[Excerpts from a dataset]
Lemma model_field_ok file scalars field s s' : building_ok s -> model_field file scalars field s = Ok s' -> building_ok s'.
Proof.
  intros Hs. unfold model_field. destruct (af_names field) as [|name [|? ?]]; [done| |done]. intros Hf.
  passed Hf; [| | |].
  - destruct (af_type field) as [| | | |? ? [|? ?]|]; try done. passed Hf. injection Hf as <-. bool_to_prop. destruct Hs. by split.
  - injection Hf as <-. bool_to_prop. destruct Hs as [? ? ? ? Hseen ? ? ?]. split; cbn; try done. intros x Hx%Hseen. set_solver.
  - injection Hf as <-. match goal with E : parseRelation _ _ _ _ = _ |- _ => apply parseRelation_ok in E as [Hr Hname] end;
      [|by unfold is_empty in *; bool_to_prop].
    bool_to_prop. destruct Hs as [? ? ? ? Hseen ? ? ?].
    assert (name ∉ (mf_Name <$> bd_fields s) ++ (mr_Name <$> bd_relations s)) as Hnew by auto.
    split; cbn; try done.
    + apply Forall_app. split; [done|]. by constructor.
    + rewrite fmap_app, app_assoc. cbn. rewrite Hname. apply NoDup_app. split_and!; [done|set_solver|apply NoDup_singleton].
    + intros x. rewrite fmap_app. cbn. rewrite Hname. set_solver.
  - injection Hf as <-. match goal with E : parseColumn _ _ _ _ _ _ = _ |- _ =>
      pose proof (parseColumn_ok _ _ _ _ _ _ _ E) as Hc; apply parseColumn_name in E as Hname end.
    bool_to_prop. destruct Hs as [? ? ? ? Hseen ? Hcols ?].
    assert (name ∉ (mf_Name <$> bd_fields s) ++ (mr_Name <$> bd_relations s)) as Hnew by auto.
    split; cbn; try done.
    + apply Forall_app. split; [done|]. by constructor.
    + rewrite fmap_app. cbn. rewrite Hname. by apply NoDup_insert.
    + intros x. rewrite fmap_app. cbn. rewrite Hname. set_solver.
    + rewrite fmap_app. cbn. apply NoDup_app. split_and!; [done| |apply NoDup_singleton]. intros x Hx%Hcols ->%list_elem_of_singleton. done.
    + intros x. rewrite fmap_app. cbn. set_solver.
    + rewrite List.filter_app, length_app. cbn. destruct (mf_Primary _); cbn; lia.
Qed.

Lemma model_fields_ok file scalars fields s s' : building_ok s -> model_fields file scalars fields s = Ok s' -> building_ok s'.
Proof.
  revert s; induction fields as [|f fields IH]; intros s Hs; cbn; [by intros [= <-]|]. intros Hf. passed Hf.
  eapply IH; [|exact Hf]. by eapply model_field_ok.
Qed.

Lemma parseModelDefinition_ok file name line fields scalars m : parseModelDefinition file name line fields scalars = Ok m ->
  model_ok m /\ md_Name m = name.
Proof.
  unfold parseModelDefinition. intros Hp. passed Hp. injection Hp as <-. split; [|done]. bool_to_prop.
  match goal with E : model_fields _ _ _ _ = _ |- _ => apply model_fields_ok in E as Hs end.
  2: { split; cbn; [done|constructor|constructor|constructor|by intros x ?%elem_of_nil|constructor|by intros x ?%elem_of_nil|done]. }
  destruct Hs as [? ? ? ? ? ? ? Hpr]. split; cbn; try done. 
  match goal with E : (_ =? 1)%nat = true |- _ => apply Nat.eqb_eq in E; rewrite E in Hpr end.
  destruct (List.filter _ _) as [|f [|? ?]]; [done| |done]. by exists f.
Qed.

(** ** Links *)

(** Linking fills in the table and the column of a reference and changes nothing else. *)
Definition linked_field (f f' : modelField) : Prop :=
  f' = f \/ exists r r', mf_Reference f = Some r /\ f' = set_reference r' f /\ ref_Model r' = ref_Model r /\ ref_Field r' = ref_Field r.
Definition linked (m m' : modelDefinition) : Prop :=
  md_Name m' = md_Name m /\ md_Table m' = md_Table m /\ md_Relations m' = md_Relations m
  /\ Forall2 linked_field (md_Fields m) (md_Fields m').

(** A reference leads to a key of a compatible type, and names its table and column. *)
Definition resolves (models : list modelDefinition) (f : modelField) : Prop :=
  forall r, mf_Reference f = Some r -> exists t k,
    t ∈ models /\ md_Name t = ref_Model r /\ k ∈ md_Fields t /\ mf_Name k = ref_Field r /\ key_field k = true
    /\ databaseTypesCompatible (mf_DBType f) (mf_DBType k) = true /\ ref_Table r = md_Table t /\ ref_Column r = mf_Column k.

(** A relation has its keys on both sides, of compatible types, and the side that is referred
    to is a key. *)
Definition related (models : list modelDefinition) (m : modelDefinition) (r : modelRelation) : Prop :=
  exists t localKey remoteKey,
    t ∈ models /\ md_Name t = mr_Target r /\ relation_keys m t r = (Some localKey, Some remoteKey, None)
    /\ databaseTypesCompatible (mf_DBType localKey) (mf_DBType remoteKey) = true
    /\ (mr_Kind r <> relationBelongsTo -> key_field localKey = true)
    /\ (mr_Kind r = relationBelongsTo \/ mr_Kind r = relationManyToMany -> key_field remoteKey = true).

Lemma linked_field_same f f' : linked_field f f' ->
  mf_Name f' = mf_Name f /\ mf_Column f' = mf_Column f /\ mf_DBType f' = mf_DBType f /\ mf_Primary f' = mf_Primary f
  /\ key_field f' = key_field f /\ (forall a b, references_key a b f' = references_key a b f).
Proof.
  intros [->|(r & r' & Hr & -> & H1 & H2)]; [done|]. split_and!; try done. intros a b. unfold references_key. rewrite Hr. cbn. by rewrite H1, H2.
Qed.
Lemma linked_field_ok f f' : linked_field f f' -> field_ok f -> field_ok f'.
Proof. intros [->|(r & r' & Hr & -> & _)] Hf; [done|]. destruct Hf as [? ? ? ? ? Hd ?]. split; try done. cbn. intros [_ ?]%Hd. done. Qed.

* [EXERCISE PROMPT]: When a line among the entries contains "Hseen", pull that line out.

* [SOLUTION TO THIS PROBLEM]:
  - injection Hf as <-. bool_to_prop. destruct Hs as [? ? ? ? Hseen ? ? ?]. split; cbn; try done. intros x Hx%Hseen. set_solver.
    bool_to_prop. destruct Hs as [? ? ? ? Hseen ? ? ?].
    bool_to_prop. destruct Hs as [? ? ? ? Hseen ? Hcols ?].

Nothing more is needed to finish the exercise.